The big gulp came when the U.S. Department of Agriculture reported that global demand had pushed U.S. corn supplies to their lowest point in 15 years.

The price of corn, which has doubled over the past six months, affects most food products in supermarkets. It's used to feed the cattle, hogs and chickens that fill the meat aisles.

It is the main ingredient in Cap'n Crunch and Doritos. Turned into syrup, it sweetens most soft drinks and many foods.

Corn also is part of the agricultural blend that fuels the economies of Nebraska, Iowa and other farming states. Iowa is the nation's top corn-producing state; Nebraska is third.

Shoppers could see higher grocery bills as early as three months from now, though most of the impact won't be felt for another six months, said Scott Irwin, an agricultural economics professor at the University of Illinois.

Chicken prices are among the first to rise because the bird's life span is so short that higher feed costs get factored in quickly, he said. Price hikes for hogs take about a year and cattle two years. Prices on packaged foods take six or seven months to rise.

Tyson Foods, the nation's biggest meat company, said chicken, beef and pork prices are expect to rise this year, if only slightly, as producers seek to cover costs.

ConAgra Foods Inc. — the Omaha-based producer of brands including Healthy Choice, Banquet and Chef Boyardee — is raising prices on some of its products because of higher costs for corn and fuel, said Teresa Paulsen, a spokeswoman.

The price rally has bolstered the financial fitness of America's crop and livestock operators over the past eight months. Midwestern cropland is yielding record values. Rural banks and equipment makers report record profits.

“We're seeing record income levels for the ag community and ... wealth accumulation that cannot be denied,” said Bruce Johnson, an agricultural economist at the University of Nebraska-Lincoln. “We've moved into a whole new level.”
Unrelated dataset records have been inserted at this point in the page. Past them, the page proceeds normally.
(** * Frame lifecycle and render-method state machine of the ray-tracing viewer

    A shallow embedding of the orchestration code of [Simulator]
    (src/simulator.cpp, src/simulator.hpp), of the settings panel of
    [SimGUI] (src/gui.cpp) and of the push-constant block [RtxState]
    (shaders/host_device.h).

    Member functions become computations in a small monad [M] that threads
    the [Simulator] object, appends to a trace of observable actions (calls
    into the Vulkan device, the renderers and the other collaborators, and
    the writes another thread or a later frame observes) and can stop on
    undefined behaviour (indexing [m_pRender] with [eNone], dividing by a
    zero de-scaling level). *)

From Stdlib Require Import ZArith List String Ascii Bool Lia.
From Stdlib Require Import Floats.SpecFloat.
Import ListNotations.

Local Open Scope Z_scope.

(** ** Machine integers *)

(** [int] is a 32-bit two's complement integer.  It is carried as a [Z];
    arithmetic on it goes through [Int32.wrap]. *)
Module Int32.

Definition min_signed : Z := - 2 ^ 31.
Definition max_signed : Z := 2 ^ 31 - 1.

Definition in_range (z : Z) : Prop := min_signed <= z <= max_signed.

Definition wrap (z : Z) : Z := (z + 2 ^ 31) mod 2 ^ 32 - 2 ^ 31.

End Int32.

(** [uint32_t], with the conversions the render-size computation performs. *)
Module UInt32.

Definition modulus : Z := 2 ^ 32.

Definition in_range (z : Z) : Prop := 0 <= z < modulus.

(** Conversion of an [int] to [unsigned] (usual arithmetic conversions). *)
Definition of_int (z : Z) : Z := z mod modulus.

(** Conversion of a [uint32_t] to [int]. *)
Definition to_int (z : Z) : Z := Int32.wrap z.

End UInt32.

(** ** Single-precision floats *)

(** [float] is IEEE 754 binary32: [spec_float] at precision 24 and maximal
    exponent 128, with the operations of the standard library's executable
    specification. *)
Module Float32.

Definition prec : Z := 24.
Definition emax : Z := 128.

Definition t : Type := spec_float.

Definition of_Z (z : Z) : t := binary_normalize prec emax z 0 false.

Definition mul (x y : t) : t := SFmul prec emax x y.

(** The C++ operator [!=]: true when an operand is a NaN, false on
    zeros of opposite sign. *)
Definition neq (x y : t) : bool := negb (SFeqb x y).

Definition one : t := Eval cbv in of_Z 1.
Definition four : t := Eval cbv in of_Z 4.

End Float32.

Definition float : Type := Float32.t.

(** ** Raw memory comparison *)

(** [memcmp] over two object representations of the same size, given as
    byte lists: 0 when they agree, otherwise the sign of the first
    differing pair of bytes. *)
Fixpoint memcmp (a b : list Z) : Z :=
  match a, b with
  | x :: a', y :: b' =>
      if x <? y then -1 else if y <? x then 1 else memcmp a' b'
  | _, _ => 0
  end.

(** ** Data model *)

(** [nvmath::mat4f], by its object representation: the 64 bytes that
    [memcmp] reads starting at [a00]. *)
Definition mat4f : Type := list Z.

Definition mat4f_wf (m : mat4f) : Prop :=
  List.length m = 64%nat /\ Forall (fun b => 0 <= b < 256) m.

(** [Simulator::RndMethod] (simulator.hpp). *)
Inductive RndMethod : Type :=
| eRtxPipeline
| eRayQuery
| eNone.

Definition RndMethod_to_int (k : RndMethod) : Z :=
  match k with
  | eRtxPipeline => 0
  | eRayQuery => 1
  | eNone => 2
  end.

Definition RndMethod_eqb (a b : RndMethod) : bool :=
  RndMethod_to_int a =? RndMethod_to_int b.

(** [DebugMode] (host_device.h): only [eHeatmap] is tested by the code. *)
Definition eHeatmap : Z := 13.

(** [RtxState] (host_device.h), the push-constant block. *)
Record RtxState : Type := mkRtxState {
  frame : Z;
  maxDepth : Z;
  maxSamples : Z;
  fireflyClampThreshold : float;
  hdrMultiplier : float;
  debugging_mode : Z;
  pbrMode : Z;
  _pad0 : Z;
  size : Z * Z;
  minHeatmap : Z;
  maxHeatmap : Z;
  accumulate : Z
}.

(** [VkRect2D]: a signed offset and an unsigned extent, four 32-bit words
    without padding. *)
Record VkRect2D : Type := mkVkRect2D {
  offset_x : Z;
  offset_y : Z;
  extent_width : Z;
  extent_height : Z
}.

(** [memcmp(&a, &b, sizeof(VkRect2D)) != 0]: the two rectangles differ in
    some word. *)
Definition VkRect2D_differs (a b : VkRect2D) : bool :=
  negb ((offset_x a =? offset_x b) && (offset_y a =? offset_y b)
        && (extent_width a =? extent_width b)
        && (extent_height a =? extent_height b)).

(** What the code reads from the camera manipulator singleton
    [CameraManip]: the view matrix, the field of view and the second
    component of the up vector that [getLookat] returns. *)
Record Camera : Type := mkCamera {
  getMatrix : mat4f;
  getFov : float;
  getLookat_up_y : float
}.

(** Modelled from the spec: the class [HdrSampling] of [m_skydome], whose
    declaration (hdr_sampling.hpp) is not among the files modelled here.
    The environment collaborator offers [loadEnvironment(path)] and
    [getIntegral()]; the orchestration code reads the integral of the
    loaded environment and nothing else. *)
Record HdrSampling : Type := mkHdrSampling {
  getIntegral : float
}.

(** The integer members of [Tonemapper] and [SunAndSky] (host_device.h)
    that the code branches on.  Their float members are written by GUI
    widgets only and read by shaders only. *)
Record Tonemapper : Type := mkTonemapper {
  autoExposure : Z
}.

Record SunAndSky : Type := mkSunAndSky {
  y_is_up : Z;
  physically_scaled_sun : Z;
  in_use : Z
}.

(** The [Simulator] object (simulator.hpp), together with the program
    state its member functions touch outside the object: the [CameraManip]
    singleton, the function-local statics of [updateFrame]
    ([refCamMatrix], [fov]) and of [SimGUI::guiRayTracing] ([bAnyHit]),
    and the detached loader threads that were started and have not run. *)
Record Simulator : Type := mkSimulator {
  m_rtxState : RtxState;
  m_sunAndSky : SunAndSky;
  m_tonemapper : Tonemapper;
  m_skydome : HdrSampling;
  m_supportRayQuery : bool;
  m_rndMethod : RndMethod;
  m_renderRegion : VkRect2D;
  m_maxFrames : Z;
  m_showAxis : bool;
  m_descaling : bool;
  m_descalingLevel : Z;
  m_busy : bool;
  m_busyReasonText : string;
  CameraManip : Camera;
  refCamMatrix : mat4f;
  fov : float;
  bAnyHit : bool;
  threads : list string
}.

(** Field updates. *)
Definition set_frame (v : Z) (r : RtxState) : RtxState :=
  mkRtxState v (maxDepth r) (maxSamples r) (fireflyClampThreshold r)
    (hdrMultiplier r) (debugging_mode r) (pbrMode r) (_pad0 r) (size r)
    (minHeatmap r) (maxHeatmap r) (accumulate r).

Definition set_maxDepth (v : Z) (r : RtxState) : RtxState :=
  mkRtxState (frame r) v (maxSamples r) (fireflyClampThreshold r)
    (hdrMultiplier r) (debugging_mode r) (pbrMode r) (_pad0 r) (size r)
    (minHeatmap r) (maxHeatmap r) (accumulate r).

Definition set_maxSamples (v : Z) (r : RtxState) : RtxState :=
  mkRtxState (frame r) (maxDepth r) v (fireflyClampThreshold r)
    (hdrMultiplier r) (debugging_mode r) (pbrMode r) (_pad0 r) (size r)
    (minHeatmap r) (maxHeatmap r) (accumulate r).

Definition set_fireflyClampThreshold (v : float) (r : RtxState) : RtxState :=
  mkRtxState (frame r) (maxDepth r) (maxSamples r) v
    (hdrMultiplier r) (debugging_mode r) (pbrMode r) (_pad0 r) (size r)
    (minHeatmap r) (maxHeatmap r) (accumulate r).

Definition set_hdrMultiplier (v : float) (r : RtxState) : RtxState :=
  mkRtxState (frame r) (maxDepth r) (maxSamples r) (fireflyClampThreshold r)
    v (debugging_mode r) (pbrMode r) (_pad0 r) (size r)
    (minHeatmap r) (maxHeatmap r) (accumulate r).

Definition set_debugging_mode (v : Z) (r : RtxState) : RtxState :=
  mkRtxState (frame r) (maxDepth r) (maxSamples r) (fireflyClampThreshold r)
    (hdrMultiplier r) v (pbrMode r) (_pad0 r) (size r)
    (minHeatmap r) (maxHeatmap r) (accumulate r).

Definition set_pbrMode (v : Z) (r : RtxState) : RtxState :=
  mkRtxState (frame r) (maxDepth r) (maxSamples r) (fireflyClampThreshold r)
    (hdrMultiplier r) (debugging_mode r) v (_pad0 r) (size r)
    (minHeatmap r) (maxHeatmap r) (accumulate r).

Definition set_size (v : Z * Z) (r : RtxState) : RtxState :=
  mkRtxState (frame r) (maxDepth r) (maxSamples r) (fireflyClampThreshold r)
    (hdrMultiplier r) (debugging_mode r) (pbrMode r) (_pad0 r) v
    (minHeatmap r) (maxHeatmap r) (accumulate r).

Definition set_minHeatmap (v : Z) (r : RtxState) : RtxState :=
  mkRtxState (frame r) (maxDepth r) (maxSamples r) (fireflyClampThreshold r)
    (hdrMultiplier r) (debugging_mode r) (pbrMode r) (_pad0 r) (size r)
    v (maxHeatmap r) (accumulate r).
Said Bruce Babcock, an agricultural economist at Iowa State University: “Farmers are going to be earning quite a bit more money.”

Jason Henderson, Omaha branch executive for the Federal Reserve Bank of Kansas City, said farmers are buying more tractors, pickup trucks, grain bins and land.

“And they also come to Omaha to shop and go to events,” he said.

But it hasn't been simply a spending spree, Henderson said. Farmers are paying down debt and fewer are seeking loan renewals or extensions.

“It's a good time to be an ag banker,” said Brian Esch, president of McCook National Bank in southwest Nebraska. “But I have concerns over what this means for consumers. If one guy is selling at a record profit, someone is buying at a record level.”

Corn prices have risen over the past six months from $3.50 a bushel to nearly $7.

The U.S. will have a reserve of 675 million bushels left over in late August, when this year's harvest begins. That's roughly 5 percent of all corn that will be consumed, the lowest surplus level since 1996.

“There is going to be enough corn for food, for feed, for fuel and for export opportunities,” Tom Vilsack, the U.S. agriculture secretary, said at a Washington press conference.

Babcock, the Iowa State economist, said the U.S. mandate to increase the use of renewable fuels like ethanol is a major reason why the nation's corn supply is so low. About a quarter of the nation's corn crop is consumed by the production of ethanol. The ethanol industry's projected corn orders this year have risen . . . after record-high production in December and January, USDA said.

“We've created a hungry business that is dependent on corn, even high-priced corn,” Babcock said.

Johnson, the UNL economist, said global supply and demand are the root causes behind low U.S. corn stocks.

“Ethanol is a factor, but it's not the driver,” he said.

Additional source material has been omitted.